- [Exercise description] Would you give the number of lines below in which the string "dialed" appears? Nothing else is needed.

- [Data extracts]

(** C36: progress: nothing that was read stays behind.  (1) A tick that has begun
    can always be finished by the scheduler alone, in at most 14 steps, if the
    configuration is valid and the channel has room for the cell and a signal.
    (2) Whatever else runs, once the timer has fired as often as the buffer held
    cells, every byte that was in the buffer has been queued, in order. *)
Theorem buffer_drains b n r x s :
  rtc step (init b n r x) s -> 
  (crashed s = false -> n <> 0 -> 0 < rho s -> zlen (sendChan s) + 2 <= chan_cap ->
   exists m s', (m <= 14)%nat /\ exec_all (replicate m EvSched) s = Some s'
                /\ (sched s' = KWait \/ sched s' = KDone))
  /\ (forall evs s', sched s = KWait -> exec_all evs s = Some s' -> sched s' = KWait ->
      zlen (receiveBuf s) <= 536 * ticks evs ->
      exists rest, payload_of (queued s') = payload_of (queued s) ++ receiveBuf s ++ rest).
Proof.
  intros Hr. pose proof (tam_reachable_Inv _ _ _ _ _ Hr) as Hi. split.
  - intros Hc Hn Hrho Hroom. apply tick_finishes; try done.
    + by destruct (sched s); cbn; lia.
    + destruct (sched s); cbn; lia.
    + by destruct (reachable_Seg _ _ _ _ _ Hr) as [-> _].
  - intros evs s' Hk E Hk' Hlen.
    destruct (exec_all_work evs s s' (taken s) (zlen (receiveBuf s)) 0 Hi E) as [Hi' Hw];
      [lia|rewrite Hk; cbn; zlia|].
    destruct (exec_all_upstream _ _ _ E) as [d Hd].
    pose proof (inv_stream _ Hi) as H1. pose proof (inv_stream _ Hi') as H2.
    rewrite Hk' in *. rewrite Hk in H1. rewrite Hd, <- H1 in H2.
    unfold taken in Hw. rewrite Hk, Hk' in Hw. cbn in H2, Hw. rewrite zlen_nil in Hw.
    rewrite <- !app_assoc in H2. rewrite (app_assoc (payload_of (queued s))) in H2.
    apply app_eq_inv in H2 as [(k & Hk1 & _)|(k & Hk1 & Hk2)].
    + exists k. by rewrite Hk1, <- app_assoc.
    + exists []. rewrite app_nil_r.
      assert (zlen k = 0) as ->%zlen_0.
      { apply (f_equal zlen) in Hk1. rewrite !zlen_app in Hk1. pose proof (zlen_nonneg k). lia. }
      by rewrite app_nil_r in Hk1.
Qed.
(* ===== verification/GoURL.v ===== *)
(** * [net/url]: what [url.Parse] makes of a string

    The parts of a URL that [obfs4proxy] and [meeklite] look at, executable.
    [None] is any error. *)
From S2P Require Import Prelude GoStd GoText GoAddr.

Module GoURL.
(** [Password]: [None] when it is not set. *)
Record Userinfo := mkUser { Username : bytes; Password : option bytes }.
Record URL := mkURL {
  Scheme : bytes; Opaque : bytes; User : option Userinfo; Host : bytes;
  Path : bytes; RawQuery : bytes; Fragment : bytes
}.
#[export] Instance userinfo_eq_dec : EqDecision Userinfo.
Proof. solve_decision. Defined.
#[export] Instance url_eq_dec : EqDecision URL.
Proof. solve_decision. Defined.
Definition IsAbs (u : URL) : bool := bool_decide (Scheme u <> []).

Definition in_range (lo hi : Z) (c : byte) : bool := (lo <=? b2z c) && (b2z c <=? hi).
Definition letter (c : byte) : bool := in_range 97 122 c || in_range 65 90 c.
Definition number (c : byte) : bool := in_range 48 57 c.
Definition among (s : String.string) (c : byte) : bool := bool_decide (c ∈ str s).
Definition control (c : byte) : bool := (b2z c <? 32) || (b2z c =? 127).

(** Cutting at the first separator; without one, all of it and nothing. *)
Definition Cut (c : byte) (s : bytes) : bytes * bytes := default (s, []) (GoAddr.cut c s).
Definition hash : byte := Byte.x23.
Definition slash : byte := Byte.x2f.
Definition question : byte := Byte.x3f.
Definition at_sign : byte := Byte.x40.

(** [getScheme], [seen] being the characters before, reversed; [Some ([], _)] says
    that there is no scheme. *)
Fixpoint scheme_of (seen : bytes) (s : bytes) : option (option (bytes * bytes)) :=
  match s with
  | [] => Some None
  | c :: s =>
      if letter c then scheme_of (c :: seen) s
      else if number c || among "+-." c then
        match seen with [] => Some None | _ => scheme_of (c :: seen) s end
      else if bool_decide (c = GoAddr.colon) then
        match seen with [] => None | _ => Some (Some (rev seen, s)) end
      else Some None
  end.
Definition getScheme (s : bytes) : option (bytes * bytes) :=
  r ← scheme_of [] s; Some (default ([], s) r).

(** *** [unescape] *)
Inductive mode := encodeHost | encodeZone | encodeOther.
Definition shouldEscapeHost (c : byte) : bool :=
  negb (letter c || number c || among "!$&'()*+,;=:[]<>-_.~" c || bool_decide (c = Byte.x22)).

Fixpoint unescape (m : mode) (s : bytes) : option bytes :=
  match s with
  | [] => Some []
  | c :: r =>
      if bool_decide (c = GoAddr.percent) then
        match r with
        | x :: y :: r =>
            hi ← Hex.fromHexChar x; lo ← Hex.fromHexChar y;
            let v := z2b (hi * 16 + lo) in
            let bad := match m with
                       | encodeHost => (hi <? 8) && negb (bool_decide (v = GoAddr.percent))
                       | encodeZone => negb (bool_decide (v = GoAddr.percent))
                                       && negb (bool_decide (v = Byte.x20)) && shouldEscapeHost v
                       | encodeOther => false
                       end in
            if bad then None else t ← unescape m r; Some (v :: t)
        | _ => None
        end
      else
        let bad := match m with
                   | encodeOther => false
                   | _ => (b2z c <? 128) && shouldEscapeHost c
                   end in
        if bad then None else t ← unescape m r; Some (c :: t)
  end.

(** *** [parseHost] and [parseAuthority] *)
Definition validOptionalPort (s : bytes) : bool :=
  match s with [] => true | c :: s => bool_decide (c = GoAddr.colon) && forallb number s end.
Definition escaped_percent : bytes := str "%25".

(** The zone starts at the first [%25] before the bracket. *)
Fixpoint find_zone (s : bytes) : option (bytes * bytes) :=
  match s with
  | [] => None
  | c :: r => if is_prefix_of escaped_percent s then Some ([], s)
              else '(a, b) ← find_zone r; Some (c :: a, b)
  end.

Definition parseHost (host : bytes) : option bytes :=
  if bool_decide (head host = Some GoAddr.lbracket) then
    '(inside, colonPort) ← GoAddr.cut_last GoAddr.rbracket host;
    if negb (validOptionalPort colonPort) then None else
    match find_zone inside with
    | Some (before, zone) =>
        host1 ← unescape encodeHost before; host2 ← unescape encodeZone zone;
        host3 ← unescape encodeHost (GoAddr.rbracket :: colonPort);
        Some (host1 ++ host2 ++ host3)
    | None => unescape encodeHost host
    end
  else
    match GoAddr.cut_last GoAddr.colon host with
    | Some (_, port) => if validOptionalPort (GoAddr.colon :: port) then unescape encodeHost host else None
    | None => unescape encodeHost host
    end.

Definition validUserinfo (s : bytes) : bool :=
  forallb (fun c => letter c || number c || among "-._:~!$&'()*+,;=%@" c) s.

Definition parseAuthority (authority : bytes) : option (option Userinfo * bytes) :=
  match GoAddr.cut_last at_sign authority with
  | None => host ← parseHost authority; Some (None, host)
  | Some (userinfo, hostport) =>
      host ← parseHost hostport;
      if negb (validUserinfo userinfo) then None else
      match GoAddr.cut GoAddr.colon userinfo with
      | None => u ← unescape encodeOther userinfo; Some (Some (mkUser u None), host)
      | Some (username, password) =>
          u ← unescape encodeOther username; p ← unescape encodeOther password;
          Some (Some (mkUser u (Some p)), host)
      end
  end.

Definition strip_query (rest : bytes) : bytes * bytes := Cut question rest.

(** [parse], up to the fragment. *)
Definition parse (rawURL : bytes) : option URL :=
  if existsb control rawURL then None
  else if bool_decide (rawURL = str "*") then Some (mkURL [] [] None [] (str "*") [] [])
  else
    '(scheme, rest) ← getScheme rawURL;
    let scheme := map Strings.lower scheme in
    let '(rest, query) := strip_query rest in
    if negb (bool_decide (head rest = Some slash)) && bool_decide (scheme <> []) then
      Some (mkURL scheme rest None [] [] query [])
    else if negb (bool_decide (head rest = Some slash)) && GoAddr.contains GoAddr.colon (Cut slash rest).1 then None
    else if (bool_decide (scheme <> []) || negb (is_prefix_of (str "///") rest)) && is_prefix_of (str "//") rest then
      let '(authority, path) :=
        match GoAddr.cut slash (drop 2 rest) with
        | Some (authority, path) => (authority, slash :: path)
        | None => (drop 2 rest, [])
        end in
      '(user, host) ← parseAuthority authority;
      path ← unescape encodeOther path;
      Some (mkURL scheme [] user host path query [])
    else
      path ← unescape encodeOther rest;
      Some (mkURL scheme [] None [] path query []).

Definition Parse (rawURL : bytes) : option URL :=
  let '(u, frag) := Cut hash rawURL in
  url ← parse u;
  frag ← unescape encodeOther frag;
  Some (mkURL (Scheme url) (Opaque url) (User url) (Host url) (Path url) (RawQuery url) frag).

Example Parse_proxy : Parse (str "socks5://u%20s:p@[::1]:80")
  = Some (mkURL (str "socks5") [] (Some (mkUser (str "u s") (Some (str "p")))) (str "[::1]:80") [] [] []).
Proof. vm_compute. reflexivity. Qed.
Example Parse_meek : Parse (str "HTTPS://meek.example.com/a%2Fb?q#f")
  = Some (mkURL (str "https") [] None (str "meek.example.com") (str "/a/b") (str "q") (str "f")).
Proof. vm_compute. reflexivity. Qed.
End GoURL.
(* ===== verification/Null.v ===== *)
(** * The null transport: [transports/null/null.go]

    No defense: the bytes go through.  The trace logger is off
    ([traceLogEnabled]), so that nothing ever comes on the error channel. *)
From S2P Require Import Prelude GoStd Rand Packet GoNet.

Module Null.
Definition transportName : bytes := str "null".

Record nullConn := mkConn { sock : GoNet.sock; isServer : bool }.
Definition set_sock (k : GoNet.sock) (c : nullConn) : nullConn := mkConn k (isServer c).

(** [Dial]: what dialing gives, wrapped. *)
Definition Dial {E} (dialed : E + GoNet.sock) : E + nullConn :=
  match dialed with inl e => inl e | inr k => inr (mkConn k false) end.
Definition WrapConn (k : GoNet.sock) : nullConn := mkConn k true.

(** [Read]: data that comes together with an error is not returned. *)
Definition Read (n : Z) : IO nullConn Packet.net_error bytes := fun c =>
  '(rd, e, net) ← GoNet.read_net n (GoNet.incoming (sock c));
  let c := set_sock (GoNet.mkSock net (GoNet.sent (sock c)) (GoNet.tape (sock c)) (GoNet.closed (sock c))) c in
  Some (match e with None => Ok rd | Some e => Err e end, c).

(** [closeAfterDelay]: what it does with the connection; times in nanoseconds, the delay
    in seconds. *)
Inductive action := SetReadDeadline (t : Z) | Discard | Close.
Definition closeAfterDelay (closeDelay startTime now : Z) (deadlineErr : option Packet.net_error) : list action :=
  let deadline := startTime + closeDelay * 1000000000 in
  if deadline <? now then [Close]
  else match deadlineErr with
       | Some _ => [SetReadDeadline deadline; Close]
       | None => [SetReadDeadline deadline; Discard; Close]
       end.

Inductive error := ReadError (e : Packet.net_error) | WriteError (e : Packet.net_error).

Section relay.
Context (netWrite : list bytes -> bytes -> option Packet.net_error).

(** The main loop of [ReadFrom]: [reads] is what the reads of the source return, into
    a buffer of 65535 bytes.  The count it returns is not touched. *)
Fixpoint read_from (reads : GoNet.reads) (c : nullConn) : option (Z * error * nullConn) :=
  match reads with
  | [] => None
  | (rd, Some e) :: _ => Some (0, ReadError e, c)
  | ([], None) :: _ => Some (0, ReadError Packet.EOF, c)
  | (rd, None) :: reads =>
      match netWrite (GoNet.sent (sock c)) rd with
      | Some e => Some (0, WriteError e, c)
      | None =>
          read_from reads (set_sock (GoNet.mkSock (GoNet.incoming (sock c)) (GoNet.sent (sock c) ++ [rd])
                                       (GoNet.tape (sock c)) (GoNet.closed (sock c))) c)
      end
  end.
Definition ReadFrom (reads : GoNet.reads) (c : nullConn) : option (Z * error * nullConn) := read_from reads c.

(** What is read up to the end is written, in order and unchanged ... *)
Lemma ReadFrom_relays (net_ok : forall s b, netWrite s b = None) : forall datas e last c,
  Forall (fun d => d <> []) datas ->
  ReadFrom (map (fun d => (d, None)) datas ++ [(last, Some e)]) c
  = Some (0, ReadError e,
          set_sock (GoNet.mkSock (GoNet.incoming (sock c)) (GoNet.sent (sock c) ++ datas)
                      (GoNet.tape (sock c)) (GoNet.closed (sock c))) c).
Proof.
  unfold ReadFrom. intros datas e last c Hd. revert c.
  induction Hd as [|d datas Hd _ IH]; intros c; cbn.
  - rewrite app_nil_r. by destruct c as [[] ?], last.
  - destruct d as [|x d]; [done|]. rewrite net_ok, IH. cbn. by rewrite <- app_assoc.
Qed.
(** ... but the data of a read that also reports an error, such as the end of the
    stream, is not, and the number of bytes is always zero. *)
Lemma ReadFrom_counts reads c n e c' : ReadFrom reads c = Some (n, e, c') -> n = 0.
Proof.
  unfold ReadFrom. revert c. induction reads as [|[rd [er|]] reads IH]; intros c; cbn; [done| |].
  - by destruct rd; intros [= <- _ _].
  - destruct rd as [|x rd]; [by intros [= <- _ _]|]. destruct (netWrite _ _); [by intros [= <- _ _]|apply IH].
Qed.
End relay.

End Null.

- [Result of this task] 2